As reported in a previous blog post, I ran into java stacksize errors when importing large amounts of data into pellet. Pellet was using just the in-memory Jena RDF store, which obviously puts limits on the amount of data it can handle.
Jena offers other options for RDF storage though, including SDB for SQL backends, and TDB for a pure Java file based storage.
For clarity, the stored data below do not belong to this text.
(** [String.prototype.substring(start, end)]: both indices are clamped to
    [0 .. length] and swapped when out of order. *)
Definition substring (start end_ : Z) (s : string) : string :=
  let len := Z.of_nat (String.length s) in
  let clamp i := Z.min (Z.max i 0) len in
  let from := Z.min (clamp start) (clamp end_) in
  let upto := Z.max (clamp start) (clamp end_) in
  String.substring (Z.to_nat from) (Z.to_nat (upto - from)) s.

(** White space and line terminators among the code units below 256: tab,
    line feed, vertical tab, form feed, carriage return, space and the
    no-break space. *)
Definition isWhiteSpace (c : ascii) : bool :=
  let n := nat_of_ascii c in
  ((9 <=? n) && (n <=? 13) || (n =? 32) || (n =? 160))%nat.

Fixpoint trimStart (s : string) : string :=
  match s with
  | EmptyString => EmptyString
  | String c s' => if isWhiteSpace c then trimStart s' else s
  end.

Fixpoint trimEnd (s : string) : string :=
  match s with
  | EmptyString => EmptyString
  | String c s' =>
      match trimEnd s' with
      | EmptyString => if isWhiteSpace c then EmptyString else String c EmptyString
      | t => String c t
      end
  end.

(** [String.prototype.trim]. *)
Definition trim (s : string) : string := trimStart (trimEnd s).
(** X11: nothing of the caller's conversation comes back or is logged:
    two requests that both pass validation (array [messages] for
    server.js, truthy [messages] for part_000) get the same response and
    the same log lines when the upstream settles alike. *)
Theorem conversation_not_echoed (k : option string) (o : result upstream_response)
        (req1 req2 : request) (m1 m2 : jsval) :
  has_messages req1 m1 ->
  has_messages req2 m2 ->
  (Array_isArray m1 = true -> Array_isArray m2 = true ->
   response_of (Strict.post_chat (upstream k o) req1)
   = response_of (Strict.post_chat (upstream k o) req2) /\
   logs_of (Strict.post_chat (upstream k o) req1)
   = logs_of (Strict.post_chat (upstream k o) req2)) /\
  (truthy m1 = true -> truthy m2 = true ->
   response_of (Loose.post_chat (upstream k o) req1)
   = response_of (Loose.post_chat (upstream k o) req2) /\
   logs_of (Loose.post_chat (upstream k o) req1)
   = logs_of (Loose.post_chat (upstream k o) req2)).
Proof.
  intros [Hn1 Hg1] [Hn2 Hg2]. split.
  - intros Ha1 Ha2. destruct m1; try discriminate Ha1. destruct m2; try discriminate Ha2.
    unfold_js. rewrite Hn1, Hg1, Hn2, Hg2. simpl. split; case_run; reflexivity.
  - intros Ht1 Ht2.
    unfold_js. rewrite Hn1, Hg1, Hn2, Hg2. simpl. rewrite Ht1, Ht2. simpl.
    split; case_run; reflexivity.
Qed.

Lemma conversation_not_echoed_witness :
  has_messages (chat_request hello) hello /\
  has_messages (chat_request (JArr [])) (JArr []) /\
  response_of (Strict.post_chat (upstream (Some "sk-test") (Normal (completed (JStr "Hello!"))))
                 (chat_request hello))
  = response_of (Strict.post_chat
                   (upstream (Some "sk-test") (Normal (completed (JStr "Hello!"))))
                   (chat_request (JArr []))).
Proof.
  assert (H1 : has_messages (chat_request hello) hello) by (split; reflexivity).
  assert (H2 : has_messages (chat_request (JArr [])) (JArr [])) by (split; reflexivity).
  split; [exact H1|]. split; [exact H2|].
  exact (proj1 (proj1 (conversation_not_echoed (Some "sk-test")
                         (Normal (completed (JStr "Hello!")))
                         (chat_request hello) (chat_request (JArr []))
                         hello (JArr []) H1 H2) eq_refl eq_refl)).
Defined.

(** X12: the listening port.  With PORT unset or empty server.js
    listens on 10000 and part_000 on 3000, and the start-up line names
    that number; with PORT set to a non-empty string both pass that string
    to [listen] and print it as it is. *)
Theorem listening_port (env_PORT : option string) :
  (env_truthy env_PORT = false ->
   Strict.PORT env_PORT = PortNumber 10000 /\
   Strict.listening_line env_PORT = "Server running on port 10000" /\
   Loose.port env_PORT = PortNumber 3000 /\
   Loose.listening_line env_PORT = "Server running on port 3000") /\
  (forall s, env_PORT = Some s -> s <> "" ->
   Strict.PORT env_PORT = PortString s /\
   Strict.listening_line env_PORT = "Server running on port " ++ s /\
   Loose.port env_PORT = PortString s /\
   Loose.listening_line env_PORT = "Server running on port " ++ s).
Proof.
  split.
  - destruct env_PORT as [s|]; unfold env_truthy; [|repeat split].
    destruct (String.eqb_spec s ""); [subst; repeat split | discriminate].
  - intros s -> Hs.
    unfold Strict.listening_line, Loose.listening_line, Strict.PORT, Loose.port,
      env_or_default.
    destruct (String.eqb_spec s ""); [contradiction | repeat split].
Qed.
(** * Window lifecycle controller of the desktop shell

    A shallow embedding of [packages/main/src/mainWindow.ts]: the two
    functions [createWindow] and [restoreOrCreateWindow], the listeners they
    install, and the part of the GUI host (windows, message bus, dialogs,
    timers) those functions talk to.

    The host is a record of mutable stores threaded through a state and
    exception monad.  JavaScript closures are defunctionalised: every arrow
    function of the source is one constructor carrying the window handle it
    closes over.  An [await] splits a function in two: the part before it runs
    at once and parks a continuation in the host, the part after it runs when
    the host settles the promise.

    What is taken from the host's interface and not from the source:
    - a method or accessor of a destroyed window throws, except
      [isDestroyed], which answers, and [destroy], which does nothing;
    - an emitter calls its listeners in the order they were added and stops
      at the first that throws; an [async] listener never throws into the
      emitter;
    - a close request destroys the window unless a listener cancelled it;
    - [show] makes a window visible and focused, [hide] and [minimize] take
      the focus away, [restore] only ends the minimized state;
    - a picker opens whatever the state of the window it is given as
      parent. *)

From stdpp Require Import base list strings.
(* ===== verification/Prelude.v ===== *)
(** * Espo: verification of the indexer's storage core and of its modules' accounting

    Espo indexes a Bitcoin chain into a RocksDB database.  Its core is a versioned
    key-value store, a copy-on-write B+tree whose nodes are rows of RocksDB and
    whose root is recorded per block; namespaces over it, which the modules of the
    indexer write their rows through; the loop that indexes a block with every
    module, commits it or rolls it back, and switches chains after a
    reorganisation; and the modules themselves: the runes module is modelled in
    full, of the essentials module the accounting of alkanes in a transaction, of
    the ammdata module swap planning, routes, the discovery of pools, and the rows it
    keeps of trades: candles, activity, volumes, trade windows, locked value.

    ** The program and the files that model it

    Shared: this file (lemmas on lists and finite maps, tactics), [Bytes] (bytes as
    [Byte.byte], the order of keys, prefixes and their exclusive bound, big and
    little endian integers), [StateM] (the state monad with failure, with two
    logics: [safe] for invariants that survive errors, [runs] for commands that
    succeed).

    The tree, [src/src/runtime/tree_db.rs]:
    - [Rocks]: RocksDB as a class with the laws the code relies on, and its write
      batches; [TreeNode]: nodes, their page format, hashes and row keys; [TreeDb]:
      [VersionedTreeDb], its state and every operation, in the order of the file.
    - [BTree]: the abstract trees and the map they stand for; [TreeRefine]: loading
      a node gives its abstract tree, point reads; [TreeBatch]: mutations and
      batches with the buffer of pending nodes; [TreeScan], [TreeMulti]: range
      scans, pages, batched reads; [TreeBlocks], [TreeHeights]: the run of calls on a
      tree as a step relation, its invariant, blocks, rewinds, pins, heights and
      ancestry; [Demo], [TreeClaims]: a concrete database, the properties.

    Namespaces, [src/src/runtime/mdb.rs] and [src/src/runtime/state_at.rs]: [Mdb] (handles on the
    raw database or on the tree, reads, scans, pages, batches), [MdbProps],
    [MdbClaims].  [Pointers], [src/src/runtime/pointers.rs]: keys relative to a handle and
    the paging of lists, with its properties.

    Modules and the indexer loop, [src/src/modules/defs.rs], [src/src/modules/reorg.rs],
    [src/src/main.rs]: [Reorg] (the class [EspoModule], registration, the
    reorganisation switch, one block from the canonicality check to the commit or
    the rollback, start-up, the divergence search), [ReorgProps] and [CommitProps]
    (proved against the classes [ModuleLaws] and [IndexLaws], which say what a
    module promises), [ReorgClaims].

    Runes, [src/src/modules/runes/]:
    - [transfer.rs]: [RunesTransfer] (edicts, even splits, leftovers).
    - [storage.rs]: [RunesUndo] and [RunesUndoProps] (block batches, their undo
      records, rollback), [RunesStore] (records, keys, mint terms), [RunesTxIndex] and
      [RunesTxIndexProps] (the chunked lists of transactions).
    - [main.rs] and [inscriptions.rs]: [RunesChain] (transactions, artifacts, fees,
      commitments), [RunesInscriptions] (envelopes, icons), [RunesIndexer]
      ([BlockRunesIndexer], every method, up to the batch of a block), [RunesModule]
      (the module: index height, live outpoints, [EspoModule]).
    - [RunesConserve]: a transaction balances.  [RunesJournal]: the batch of a block
      remembers true previous values, so that it can be undone.  [RunesFrame]: which
      operation touches which family of rows, and the namespace with the
      batch on top.  [RunesHolders]: balances and holder counts.  [RunesLive]: the set
      of live outpoints.  [RunesModuleProps]: the module satisfies [ModuleLaws] and
      [IndexLaws], and the statements above at the level of its calls.  [RunesLedger] and
      [RunesSupply]: what the unspent outpoints hold, and that it is what was issued.
    - [RunesClaims], [RunesIndexClaims]: the properties.

    Alkanes, [src/src/alkanes/] and [src/src/modules/essentials/utils/balances/]:
    - [AlkTrace]: the events of a trace, the numbers in their strings, the repair of a
      trace that has returns of host functions in it; [AlkClean]: what the repair does.
    - [AlkSheets], [AlkSheetsProps]: signed amounts, sheets of balances, queues of
      sources.  [AlkDeltas], [AlkDeltasProps]: the walk over a trace that gives the
      change of every contract's balances, and the recursion over the tree of calls it
      is.  [AlkFlow]: the sources of what a trace sends.
    - [AlkTransfer]: the routing of a transaction's alkanes through its protostones;
      [AlkTransferProps], [AlkTransferTx]: what it conserves; [AlkClaims]: the properties.

    AMM data, [src/src/modules/ammdata/]:
    - [utils/pathfinder.rs]: [AmmPath] (the graph of pools, constant-product arithmetic,
      searches and planners), [AmmPathProps] (arithmetic, edges), [AmmSearch] (the two
      searches: termination, soundness, short routes; cycles and profits).
    - [utils/route.rs]: [AmmRoute].  [utils/candles.rs]: [AmmCandles]; [AmmCandlesProps]
      (keys, candles as a semigroup), [AmmChart] (rows follow trades), [AmmChartFill] (the
      chart).  [utils/canonical_depth.rs]: [AmmDepth].
    - [AmmClaims]: the properties of these.
    - [utils/activity.rs]: [AmmActivity] (rows, their indexes, pages), [AmmActivityProps].
      [utils/token_volume.rs]: [AmmVolume] (buckets per token and timeframe, running
      totals, the volume chart).  [utils/index_activity.rs] and the write of its rows:
      [AmmBlock] (the balance deltas of a block, up to its batch); [AmmBlockProps], [AmmLog],
      [AmmVolumeProps] (what the batch of a block does to the namespace), [AmmIndex] (a
      chain of blocks), [AmmIndexClaims].
    - [utils/index_factories.rs], [utils/index_pools.rs], [utils/cryptoswap.rs],
      [utils/index_snapshot.rs] and the new pools of [utils/reserves.rs]: [AmmPools] (how
      factories and pools are found, and the block with all its passes), [AmmPoolsProps]
      (with its properties).
    - The trade windows of [main.rs]: [AmmWindows], [AmmWindowsProps] (with its properties).
    - [utils/index_tvl.rs] and [utils/index_total_volume_amm.rs]: [AmmTvl], [AmmTvlProps],
      [AmmTvlClaims].

    ** What the theorems show

    - Tree (C1, C2, C5, C6, C9-C12): every run of calls keeps the invariant that ties the
      state in memory to the rows; scans and pages are those of a map; batches
      apply their changes in order; blocks are isolated until they are finished, whatever
      they write, can be aborted, rewound and recovered after a restart.  Point reads, the
      collection of cached nodes, batched reads, pins, ancestry and prefix bounds are
      theorems beside them.
    - Namespaces (C19, C20, C23): a handle is a map of its own, on both backends.
    - Pointers (C36): following the cursor visits every row of a list once and ends.
    - Indexer (C25-C28): a block is committed whole or rolled back, or the rollback
      fails and says so with the tree still sound; a reorganisation leaves tree and modules
      at the fork or changes nothing, and the divergence search ends at the first height of
      the fork.
    - Runes (C35, C37-C40): transactions conserve every rune and a block keeps the supply
      accounted for; a block that was indexed is taken back exactly, the namespace and the
      module with it, from a namespace whose counters cover their rows and that has nothing
      of the block yet (that indexing keeps the first of these is not proved);
      transaction lists behave as lists; the two copies of a balance agree and holder
      counts are exact; the live outpoints in memory are those of the namespace.
    - Alkanes (C7, C14, C17, C29-C31): routing creates nothing, and loses nothing where
      every target can be delivered to, before and after the change of the rules; the walk
      over a trace is a recursion over its calls and only moves tokens, failed and static
      calls cut out; the repair of a trace is exact.
    - AMM data (C3, C4, C8, C13, C15, C16, C18, C21, C22, C24, C32-C34): the quotes of the
      planners are true and short routes do not beat them; exact-output quotes ask for
      enough; routes are recovered from their legs; charts have no gaps; the price of a
      token lies between those of its pools.  The tables of factories, pools and reserves
      stay in agreement through a block, and the two factory records decide who may set
      prices, either of them.  Indexing a chain of blocks, in which no pool is active twice
      at one timestamp, leaves the candles, activity and volumes of all its trades;
      reserves move by the balance changes of their pool; pages of activity and reads of
      volume windows return what the trades say; trade windows are those of the trades in them; the stored totals of locked
      value are the sums over the pools.  That the planners end, that cycles are found
      exactly, that profits are profits, that dust does not move a price and that stored
      candles summarise all trades are theorems beside them.

    ** Modelling choices

    - State is passed explicitly; an error of the store or of a decoder is [None], an
      error value where the code has one.  A failed call of the runes indexer keeps
      the state it had reached, because the live outpoints are shared with the
      module.
    - Machine integers are [Z] with their wrapping, saturating or checked operations
      written out.  Unchecked [+=] wraps, as in a release build.
    - RocksDB, SHA-256, Borsh, the [bitcoin] and [ordinals] crates, the node, and the
      rows of other modules are classes; their laws (round trips, collision freedom on
      the nodes in use, widths of decoded values) are hypotheses, and every
      application instantiates them with concrete functions.
    - Loops whose recursion is not structural take fuel.  Walks down the tree need
      more than its height, walks over the journal more than the number of blocks in
      it, scans of leaves more than the number of nodes, a search of swap paths the size of
      the tree of its paths, a chart the number of its buckets, the pages of activity and of
      a list pointer one round more than there are rows; the theorems say how much
      is enough, or the definitions take it, and they conclude that the call returns.
    - [HashMap] and [HashSet] are finite maps and sets.  Where the code iterates over one,
      the model does so in the order of the finite map; only the order of the address lists
      of volumes and the order in which equally good swap paths are met depend on it.
    - A [BinaryHeap] is a class: it gives a greatest element, any of them.

    ** Not modelled

    The rows of the essentials module and the update of a block's balances; of the ammdata
    module the metrics of tokens and pools, and the queries; the
    tokendata, pizzafun, subfrost, oylapi and explorer-extensions modules; the mempool
    service; the clients of the node and of metashrew, and the decoding of its messages; RPC
    and the explorer; configuration and logging.  JSON values.  The query functions of
    the runes store that only serve RPC.  Concurrency: the locks of the tree and of the
    modules are held for whole calls, which are modelled as atomic.

    What would come next: the block update of the alkanes balances and the balance of an
    address as a sum over outpoints, and the metrics of tokens and pools. *)
From stdpp Require Export base tactics option list list_numbers numbers gmap sorting.
From stdpp Require Import options.
From Stdlib Require Export ZArith Lia.
(** ** Point reads *)

Fixpoint get_at_root (fuel : nat) (db : DB) (root : bytes) (key : bytes)
    : option (option bytes) :=
  match fuel with
  | O => None
  | S fuel' =>
      match load_node db root with
      | Leaf leaf =>
          match binary_search (entries leaf) key with
          | inl idx => Some (entries leaf !! idx ≫= le_value)
          | inr _ => Some None
          end
      | Internal internal =>
          match children internal with
          | [] => Some None
          | _ :: _ =>
              let idx := child_index_for_key (keys internal) key in
              match children internal !! idx with
              | Some next => get_at_root fuel' db next key
              | None => Some None
              end
          end
      end
  end.

(** The [while end < len && same child] run that starts at the head of the list. *)
Definition run_length (ks : list bytes) (qs : list bytes) (child_idx : nat) (rest : list nat) : nat :=
  S (partition_point
       (fun i => child_index_for_key ks (default [] (qs !! i)) =? child_idx) (tail rest)).

(** The loop over the runs of queries that go to the same child; [n] bounds the runs. *)
Fixpoint multi_get_groups (rec : bytes -> list nat -> list (option bytes) -> option (list (option bytes)))
    (internal : InternalNode) (qs : list bytes) (n : nat) (rest : list nat)
    (out : list (option bytes)) : option (list (option bytes)) :=
  match n, rest with
  | O, _ => Some out
  | _, [] => Some out
  | S n', first :: _ =>
      let child_idx := child_index_for_key (keys internal) (default [] (qs !! first)) in
      let len := run_length (keys internal) qs child_idx rest in
      match children internal !! child_idx with
      | Some child_id =>
          match rec child_id (take len rest) out with
          | Some out' => multi_get_groups rec internal qs n' (drop len rest) out'
          | None => None
          end
      | None => multi_get_groups rec internal qs n' (drop len rest) out
      end
  end.

(** One query answered in a leaf. *)
Definition multi_get_leaf1 (es : list LeafEntry) (qs : list bytes) (out : list (option bytes))
    (idx : nat) : list (option bytes) :=
  match binary_search es (default [] (qs !! idx)) with
  | inl entry_idx => <[idx := es !! entry_idx ≫= le_value]> out
  | inr _ => out
  end.

Fixpoint multi_get_node (fuel : nat) (db : DB) (qs : list bytes) (node_id : bytes)
    (sorted_indices : list nat) (out : list (option bytes)) : option (list (option bytes)) :=
  match fuel with
  | O => None
  | S fuel' =>
      match sorted_indices with
      | [] => Some out
      | _ :: _ =>
          match load_node db node_id with
          | Leaf leaf => Some (foldl (multi_get_leaf1 (entries leaf) qs) out sorted_indices)
          | Internal internal =>
              match children internal with
              | [] => Some out
              | _ :: _ =>
                  multi_get_groups (multi_get_node fuel' db qs) internal qs
                    (length sorted_indices) sorted_indices out
              end
          end
      end
  end.

Definition multi_get_at_root (fuel : nat) (db : DB) (root : bytes) (qs : list bytes)
    : option (list (option bytes)) :=
  match qs with
  | [] => Some []
  | _ :: _ =>
      let sorted_indices :=
        sort_by (fun a b => bytes_leb (default [] (qs !! a)) (default [] (qs !! b)))
                (seq 0 (length qs)) in
      multi_get_node fuel db qs root sorted_indices (replicate (length qs) None)
  end.

(** ** Mutation *)

(** The leaf branch of [mutate_node] up to the size check: the new entries and [changed]. *)
Definition mutate_leaf (es : list LeafEntry) (key : bytes) (value : option bytes)
    : list LeafEntry * bool :=
  let '(es1, changed1) :=
    match binary_search es key with
    | inl idx =>
        match value with
        | Some next =>
            if bool_decide ((es !! idx ≫= le_value) = Some next) then (es, false)
            else (<[idx := mkLeafEntry key (Some next)]> es, true)
        | None => (vec_remove idx es, true)
        end
    | inr idx =>
        match value with
        | Some next => (vec_insert idx (mkLeafEntry key (Some next)) es, true)
        | None => (es, false)
        end
    end in
  if existsb (fun e => bool_decide (le_value e = None)) es1
  then (filter (fun e => is_Some (le_value e)) es1, true)
  else (es1, changed1).
Lemma filter_gt_below k (l : list kv) :
  Forall (fun e : kv => e.1 <b k) l -> filter (fun e : kv => k <b e.1) l = [].
Proof.
  intros H. apply filter_none. eapply Forall_impl; [done|].
  intros e Hlt Hgt. eapply blt_irrefl, blt_trans; [exact Hlt|exact Hgt].
Qed.

Lemma filter_lt_above k (l : list kv) :
  Forall (fun e : kv => k <b e.1) l -> filter (fun e : kv => e.1 <b k) l = [].
Proof.
  intros H. apply filter_none. eapply Forall_impl; [done|].
  intros e Hlt Hgt. eapply blt_irrefl, blt_trans; [exact Hlt|exact Hgt].
Qed.

(** An update inside the middle of a list leaves what is below and above alone. *)
Lemma lupd_middle k v l1 m l2 :
  Forall (fun e : kv => e.1 <b k) l1 -> Forall (fun e : kv => k <b e.1) l2 ->
  lupd k v (l1 ++ m ++ l2) = l1 ++ lupd k v m ++ l2.
Proof.
  intros H1 H2. unfold lupd. rewrite !filter_app.
  rewrite filter_lt_below, filter_gt_below by done.
  rewrite (filter_lt_above _ l2), (filter_all (fun e : kv => k <b e.1) l2) by done.
  rewrite app_nil_r. cbn. by rewrite <- !app_assoc.
Qed.

Lemma lupd_nil k v :
  lupd k v [] = match v with Some v => [(k, v)] | None => [] end.
Proof. by destruct v. Qed.

Lemma lupd_single k v w :
  lupd k v [(k, w)] = match v with Some v => [(k, v)] | None => [] end.
Proof.
  unfold lupd. rewrite !filter_cons_False by apply blt_irrefl. cbn.
  by rewrite app_nil_r.
Qed.

Lemma elem_of_lupd k v l k' v' :
  (k', v') ∈ lupd k v l <-> (k' = k /\ v = Some v') \/ (k' <> k /\ (k', v') ∈ l).
Proof.
  unfold lupd. rewrite !elem_of_app, !list_elem_of_filter. cbn.
  assert (Hm : (k', v') ∈ match v with Some v0 => [(k, v0)] | None => [] end
               <-> k' = k /\ v = Some v').
  { destruct v as [w|]; [|by rewrite elem_of_nil; naive_solver].
    rewrite list_elem_of_singleton. naive_solver. }
  rewrite Hm. split.
  - intros [[Hlt Hin]|[?|[Hlt Hin]]]; [right|by left|right];
      (split; [intros ->; by apply blt_irrefl in Hlt|done]).
  - intros [?|[Hne Hin]]; [auto|].
    destruct (blt_total k' k) as [?|[?|?]]; [by left|done|by right; right].
Qed.

Lemma lupd_sorted k v l : sorted_entries l -> sorted_entries (lupd k v l).
Proof.
  intros Hs. unfold lupd.
  apply StronglySorted_app_2; [|by apply sorted_entries_filter|].
  - intros [k1 v1] [k2 v2] [Hlt _]%list_elem_of_filter [Hin|[Hgt _]%list_elem_of_filter]%elem_of_app;
      unfold key_lt; cbn in *.
    + destruct v; [|by apply elem_of_nil in Hin].
      apply list_elem_of_singleton in Hin. by injection Hin as -> ->.
    + eauto using blt_trans.
  - apply StronglySorted_app_2; [| |by apply sorted_entries_filter].
    + intros [k1 v1] [k2 v2] Hin [Hgt _]%list_elem_of_filter. unfold key_lt; cbn in *.
      destruct v; [|by apply elem_of_nil in Hin].
      apply list_elem_of_singleton in Hin. by injection Hin as -> ->.
    + destruct v; repeat constructor.
Qed.

(** As maps: an update is an insertion or a deletion. *)
Definition kv_update (k : bytes) (v : option bytes) (m : gmap bytes bytes) : gmap bytes bytes :=
  match v with Some v => <[k := v]> m | None => delete k m end.

Lemma kv_update_lookup k v m k' :
  kv_update k v m !! k' = if decide (k' = k) then v else m !! k'.
Proof.
  destruct v; cbn; case_decide; subst; by simplify_map_eq.
Qed.

Lemma lupd_entries k v m : lupd k v (map_entries m) = map_entries (kv_update k v m).
Proof.
  apply map_entries_unique; [apply lupd_sorted, map_entries_sorted|].
  intros k' v'. rewrite elem_of_lupd, map_entries_elem, kv_update_lookup.
  case_decide; naive_solver.
Qed.
(** A write outside a block. *)
Lemma inv_plain_write T db' root :
  tree_inv T -> db_ok db' -> db_le (tdb T) db' -> same_meta (tdb T) db' -> is_version db' root ->
  current_block (state T) = None ->
  tree_inv (mkTree (db_write db' (active_meta root (state T))) (set_active_root (state T) root)).
Proof.
  intros HI Hdb Hle Hm Hr Ec. pose proof HI as HI'. destruct HI'.
  destruct (db_meta_write_ok U db' _ (active_meta_keys root (state T))) as (Hok' & Hle' & _).
  pose proof (fun k => active_meta_view T db' root k HI Hm) as Hv.
  apply (inv_step T); try done; cbn; rewrite ?Hv by auto with keys; try done; eauto.
  - by transitivity db'.
  - intros bh r. rewrite Hv by auto with keys. rewrite decide_False by auto with keys. eauto.
  - intros k bh Hk. rewrite Hv by by apply height_key_not_node.
    rewrite decide_False; [eauto|]. intros ->. done.
  - by eapply is_version_mono.
  - by rewrite Ec.
Qed.

(** Rows outside the tree's key space do not matter to it. *)
Lemma inv_foreign T db' :
  (forall k, starts_with k ROOT_PREFIX = true -> db_view db' !! k = db_view (tdb T) !! k) ->
  tree_inv T ->
  tree_inv (mkTree db' (state T))
  /\ forall root V, stored (denv (tdb T)) root V -> stored (denv db') root V.
Proof.
  intros Hv HI. assert (Hn : forall id, db_node db' id = db_node (tdb T) id).
  { intros id. unfold db_node. by rewrite Hv. }
  assert (Hle : db_le (tdb T) db') by (intros id n; by rewrite Hn).
  split; [|intros root V; apply stored_mono; exact Hle].
  pose proof HI as HI'. destruct HI'. apply (inv_step T); try done; rewrite ?Hv by done; try done.
  - intros id b. rewrite Hv by done. intros Hb. destruct (ti_db0 _ _ Hb) as (n & ? & ? & ? & Hc).
    exists n. split_all; try done. intros c Hin. rewrite Hn. auto.
  - intros bh r. rewrite Hv by done. eauto.
  - intros k bh Hk. rewrite Hv; [eauto|]. apply starts_with_iff in Hk as [x ->]. done.
  - by eapply is_version_mono.
  - eauto.
  - intros ctx Hc. eapply ctx_ok_mono; eauto.
Qed.

(** ** Mutations *)

(** The state that records [root] for the writer. *)
Definition after_write (T : VersionedTreeDb DB) (db' : DB) (root : bytes) : VersionedTreeDb DB :=
  match current_block (state T) with
  | Some ctx => mkTree db' (set_current_block (state T) (Some (set_working_root ctx root)))
  | None => mkTree (db_write db' (active_meta root (state T))) (set_active_root (state T) root)
  end.

Record write_result (T T' : VersionedTreeDb DB) (V V' : Tree) : Prop := {
  wr_inv : tree_inv T';
  wr_le : db_le (tdb T) (tdb T');
  wr_root : write_root T' = root_id V';
  wr_stored : stored (denv (tdb T')) (write_root T') V';
  wr_state : (forall ctx, current_block (state T) = Some ctx ->
                state T' = set_current_block (state T) (Some (set_working_root ctx (root_id V'))))
             /\ (current_block (state T) = None -> state T' = set_active_root (state T) (root_id V'));
  wr_rows k : not_node_key k -> k <> META_ACTIVE_ROOT ->
    db_view (tdb T') !! k = db_view (tdb T) !! k;
}.

Lemma after_write_result T db' V V' :
  tree_inv T -> db_ok db' -> db_le (tdb T) db' -> same_meta (tdb T) db' ->
  stored (denv db') (root_id V') V' ->
  write_result T (after_write T db' (root_id V')) V V'.
Proof.
  intros HI Hdb Hle Hm Hst. assert (Hv : is_version db' (root_id V')) by by exists V'.
  unfold after_write. destruct (current_block (state T)) as [ctx|] eqn:Ec.
  - split; try done; [by apply inv_block_write|naive_solver|]. intros k Hk _. by apply Hm.
  - destruct (db_meta_write_ok U db' _ (active_meta_keys (root_id V') (state T)))
      as (_ & Hle' & Hst').
    split; cbn; unfold write_root; cbn; rewrite ?Ec.
    + by apply inv_plain_write.
    + by transitivity db'.
    + done.
    + by apply Hst'.
    + naive_solver.
    + intros k Hk Hne. by rewrite (active_meta_view T), decide_False.
Qed.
The latter is said to be the faster and easier to setup, which makes it suitable for implementing in the pellet/rdf bioclipse plugin, so I went away and implemented it (which was indeed very easy, after all the Eclipse classpath horror had been sorted out). Will have to refine it with better handling of filepaths, good method naming etc, before hopefully committing a patch during tomorrow or so.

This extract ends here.